Opioid proponents said the guidelines were not based on solid evidence and criticized the CDC for not disclosing outside experts who had advised the effort, alleging that they included physicians who were biased against painkillers, but House committee staffers said a probe did not uncover any violations. Some of the most vigorous pushback came from Pain Care Forum affiliates embedded in the federal system, who had received payments or positions paid by Purdue. 

One week after the NIH panel’s critique, the CDC said it would delay finalizing its guidelines to allow more public comment and released a list of advisers. 

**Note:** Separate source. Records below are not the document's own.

Lemma check_intercept_time_event_ok (now : Z) (ev : time_events) :
  tables_ok ev →
  ∃ o ev', check_intercept_time_event now ev = Ok (o, ev') ∧ tables_ok ev' ∧
    match o with
    | None => ev' = ev ∧ ∀ t k, t ≤ now → event_at ev t k = None
    | Some e => ∃ t k, t ≤ now ∧ event_at ev t k = Some e ∧
        table_size ev = S (table_size ev') ∧
        (∀ t' k', event_at ev' t' k' = if decide (here t k t' k') then None else event_at ev t' k') ∧
        (∀ t' k', is_Some (event_at ev t' k') → t ≤ t')
    end.
Proof.
  intros Hev. unfold check_intercept_time_event. pose proof (first_time_spec ev) as Hf.
  destruct (first_time ev) as [t|]; [|by subst ev; exists None, ∅; split_and!].
  destruct Hf as [[l Hl] Hmin].
  assert (Hle : ∀ t' k', is_Some (event_at ev t' k') → t ≤ t').
  { intros t' k' [e He]. apply Hmin. unfold event_at in He. by destruct (ev !! t'). }
  destruct (Z.ltb_spec now t) as [Hn|Hn].
  { exists None, ev. split_and!; [done..|]. intros t' k' Ht. apply eq_None_not_Some.
    intros ?%Hle. lia. }
  rewrite Hl. destruct (Hev t l Hl) as [Hok Hne]. destruct l as [|[k e] l]; [done|].
  apply NoDup_cons in Hok as [Hk Hok].
  destruct (shrink_table ev t l Hev Hok) as [Hev' Hat]. eexists _, _. split; [reflexivity|].
  split; [exact Hev'|]. exists t, k. split_and!; [done| |by eapply table_size_shrink| |done].
  - unfold event_at. rewrite Hl. simpl. by rewrite decide_True.
  - intros t' k'. rewrite Hat. destruct (decide (t' = t)) as [->|]; [|by rewrite decide_False by tauto].
    destruct (decide (k' = k)) as [->|Hk'].
    + rewrite decide_True by done. by apply hash_find_None.
    + rewrite decide_False by tauto. unfold event_at. rewrite Hl. simpl. by rewrite decide_False.
Qed.

(** What is fired, with its time and LIID. *)
Abbreviation firing := (Z * bytes * upcoming_intercept_event)%type.
(* ===== verification/PacketProcess.v ===== *)
(** * The path of a packet through a processing thread
      (src/src/collector/collector.c, alushim_parser.c, jmirror_parser.c)

    [process_packet] is called by libtrace for every packet.  It handles the messages
    that wait in the queues of the thread, finds addresses and ports (of fragments with
    the help of the reassembler), sends the packets of known servers to the
    synchronisation threads and the email workers, unwraps the packets of vendor mirrors,
    and publishes a job for every intercept that the packet belongs to.

    What leaves the thread is a list of [packet_effect]s.  The functions of libtrace that
    take the headers in front of a mirrored packet apart are parameters. *)

From stdpp Require Import gmap.
From S2P Require Import Prelude Libraries ByteOrder Intercept Publish AccessSession JenkinsHash HashTable.
From S2P Require Import IpReassembly IpSession CoreServer ThreadTables PacketContents.

Definition TRACE_ETHERTYPE_IP : Z := 0x0800.
Definition TRACE_ETHERTYPE_IPV6 : Z := 0x86DD.
Definition TRACE_ETHERTYPE_8021Q : Z := 0x8100.
Definition TRACE_ETHERTYPE_MPLS : Z := 0x8847.
Definition TRACE_ETHERTYPE_PPP_SES : Z := 0x8864.
Definition TRACE_ETHERTYPE_ARP : Z := 0x0806.
Definition TRACE_IPPROTO_TCP : Z := 6.
Definition ETSI_DIR_INDETERMINATE : Z := 2.

(** What libtrace says about a packet, for [process_packet]; no layer 3 header is an
    empty one. *)
Record captured : Type := Mkcaptured {
  cp_packet : libtrace_packet_t;
  cp_ethertype : Z;
  cp_fragoff : Z;
  cp_moreflag : bool;
  cp_fragment : frag_packet;
  cp_ip6_payload : option bytes;
  cp_payload_length : Z;
}.

Inductive sync_queue : Type := Tosync_ip | Tosync_voip | Email_worker (n : Z).
Inductive update_type : Type :=
  | OPENLI_UPDATE_RADIUS | OPENLI_UPDATE_SIP | OPENLI_UPDATE_GTP | OPENLI_UPDATE_SMTP
  | OPENLI_UPDATE_IMAP | OPENLI_UPDATE_POP3.
Inductive counter : Type :=
  | Ipcc_created | Ipmmcc_created | Packets_sync_email | Packets_sync_ip | Packets_sync_voip
  | Packets_intercepted.

Inductive packet_effect : Type :=
  | Published (j : ipcc_job)
  | Sent (q : sync_queue) (t : update_type)
  | Counted (c : counter) (n : Z).

(** ** Vendor mirrors *)

Definition be32 (b : bytes) : outcome Z := v ← read_le 4 b; Ok (ntohl v).

(** [alushim_get_interceptid] *)
Definition alushim_get_interceptid (intid : Z) : Z :=
  if Z.land intid 0xc0000000 =? 0 then Z.land intid 0x3fffffff
  else if Z.land intid 0xc0000000 =? 0x40000000 then Z.land intid 0x1fffffff
  else Z.land intid 0x3fffffff.

(** [alushim_get_direction] *)
Definition alushim_get_direction (intid : Z) : Z :=
  if Z.land intid 0xc0000000 =? 0 then 2
  else if Z.land intid 0xe0000000 =? 0x40000000 then 0
  else if Z.land intid 0xe0000000 =? 0x60000000 then 1
  else 2.

(** [jmirror_get_interceptid] *)
Definition jmirror_get_interceptid (intid : Z) : Z := Z.land intid 0x3fffffff.

(** When a mirrored packet is exported. *)
Definition mirror_wanted (common : intercept_common_t) (tv : Z) : bool :=
  negb (tv <? common.(ic_tostart_time)) &&
  negb ((0 <? common.(ic_toend_time)) && (common.(ic_toend_time) <? tv)).

(** The loop over the intercepts of a mirror's id, with [push_alu_ipcc_job] or
    [push_jmirror_ipcc_job]. *)
Fixpoint mirror_jobs (l : list (bytes * vendmirror_intercept_t)) (tv cin dir : Z) (content : bytes)
    : outcome (list ipcc_job) :=
  match l with
  | [] => Ok []
  | (_, cept) :: l =>
      if mirror_wanted cept.(vm_common) tv then
        liid ← c_str cept.(vm_common).(ic_liid);
        jobs ← mirror_jobs l tv cin dir content;
        Ok (Mkipcc_job OPENLI_EXPORT_IPCC cept.(vm_common).(ic_destid) liid cin dir content :: jobs)
      else mirror_jobs l tv cin dir content
  end.

(** [get_udp_payload] of util.c, without the ports. *)
Definition udp_payload (pkt : libtrace_packet_t) : option bytes :=
  match pkt.(lp_transport) with
  | Some (proto, transport) =>
      if (zlen transport <? 8) || negb (proto =? TRACE_IPPROTO_UDP) then None
      else pkt.(lp_udp_payload)
  | None => None
  end.

Section process.
Context {T : Type} `{!Patricia T liid_table} {HS : HashSort}.
Context (ascii2prefix : bytes → option prefix_t) (inet_ntop6 : bytes → bytes).
Context (populate_addrinfo : cstring → cstring → option addrinfo).
(** What follows a header: its type and the bytes. *)
Context (payload_from_layer2 payload_from_vlan payload_from_mpls payload_from_pppoe :
           bytes → option (Z * bytes)).
Abbreviation loc := (colthread_local_t T).

(** The loop of [check_alu_intercept] that looks for an IP header: [None] is the
    [return 0].  Every header takes a byte at least; running out of [fuel] is [Undef]. *)
Fixpoint strip_headers (fuel : nat) (l3 : option (Z * bytes)) : outcome (option (option bytes)) :=
  match fuel with
  | O => Undef
  | S fuel =>
      match l3 with
      | None => Ok (Some None)
      | Some (ethertype, b) =>
          if zlen b =? 0 then Ok (Some None)
          else if ethertype =? TRACE_ETHERTYPE_8021Q then strip_headers fuel (payload_from_vlan b)
          else if ethertype =? TRACE_ETHERTYPE_MPLS then
            match payload_from_mpls b with
            | Some (0, b) => strip_headers fuel (payload_from_layer2 b)
            | r => strip_headers fuel r
            end
          else if ethertype =? TRACE_ETHERTYPE_PPP_SES then strip_headers fuel (payload_from_pppoe b)
          else if (ethertype =? TRACE_ETHERTYPE_IP) || (ethertype =? TRACE_ETHERTYPE_IPV6)
          then Ok (Some (Some b))
          else Ok None
      end
  end.

(** [check_alu_intercept]: the answer, the jobs and the list of mirrors. *)
Definition check_alu_intercept (pkt : libtrace_packet_t) (pinfo : packet_info_t)
    (alusources : server_list) (l : loc) : outcome (Z * list ipcc_job * server_list) :=
  '(cs, alusources) ← match_packet_to_coreserver populate_addrinfo alusources pinfo;
  match cs, udp_payload pkt with
  | Some _, Some payload =>
      if zlen payload <? 8 then Ok (0, [], alusources)
      else
        intid ← be32 payload;
        vmilist ← find_mirror (alushim_get_interceptid intid) l;
        match vmilist with
        | None => Ok (0, [], alusources)
        | Some v =>
            inner ← strip_headers (S (length payload)) (payload_from_layer2 (zdrop 8 payload));
            match inner with
            | None => Ok (0, [], alusources)
            | Some None => Ok (-1, [], alusources)
            | Some (Some content) =>
                cin ← be32 (zdrop 4 payload);
                jobs ← mirror_jobs v.(vl_intercepts) pinfo.(pi_tv) cin
                         (alushim_get_direction intid) content;
                Ok (1, jobs, alusources)
            end
        end
  | _, _ => Ok (0, [], alusources)
  end.

(** [check_jmirror_intercept] *)
Definition check_jmirror_intercept (pkt : libtrace_packet_t) (pinfo : packet_info_t)
    (jmirror_sources : server_list) (l : loc) : outcome (Z * list ipcc_job * server_list) :=
  '(cs, jmirror_sources) ← match_packet_to_coreserver populate_addrinfo jmirror_sources pinfo;
  match cs, udp_payload pkt with
  | Some _, Some payload =>
      if zlen payload <? 8 then Ok (0, [], jmirror_sources)
      else
        intid ← be32 payload;
        vmilist ← find_mirror (jmirror_get_interceptid intid) l;
        match vmilist with
        | None => Ok (0, [], jmirror_sources)
        | Some v =>
            let content := zdrop 8 payload in
            if zlen content =? 0 then Ok (0, [], jmirror_sources)
            else
              cin ← be32 (zdrop 4 payload);
              jobs ← mirror_jobs v.(vl_intercepts) pinfo.(pi_tv) cin ETSI_DIR_INDETERMINATE content;
              Ok (1, jobs, jmirror_sources)
        end
  | _, _ => Ok (0, [], jmirror_sources)
  end.

(** ** SIP or STUN *)

(** [check_for_invalid_sip] *)
Definition check_for_invalid_sip (p : captured) : outcome bool :=
  if 0 <? p.(cp_fragoff) then Ok false
  else
    match p.(cp_packet).(lp_transport) with
    | None => Ok true
    | Some (proto, transport) =>
        if zlen transport =? 0 then Ok true
        else if proto =? TRACE_IPPROTO_UDP then
          match p.(cp_packet).(lp_udp_payload) with
          | None => Ok true
          | Some payload =>
              if zlen payload =? 0 then Ok true
              else
                fourbytes ← be32 payload;
                Ok ((Z.land fourbytes 0xffff =? u32 (p.(cp_payload_length) - 20)) &&
                    existsb (λ m, Z.land fourbytes 0xffff0000 =? m)
                      [0x00010000; 0x01010000; 0x01110000; 0x00030000; 0x01030000; 0x01130000])
          end
        else Ok false
    end.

In March, the final guidelines appeared.

The first recommendation for U.S. doctors: “Opioids are not first-line therapy” for chronic pain. It was a statement considered common practice by many doctors as recently as the early 1990s, a decade before the Pain Care Forum formed in Washington.

“We’re trying to chart a safer and more effective course for dealing with chronic pain,” Frieden said. “We don’t expect any magic. We don’t expect things to be better in 15 months when it’s taken 15 years to get this much worse.”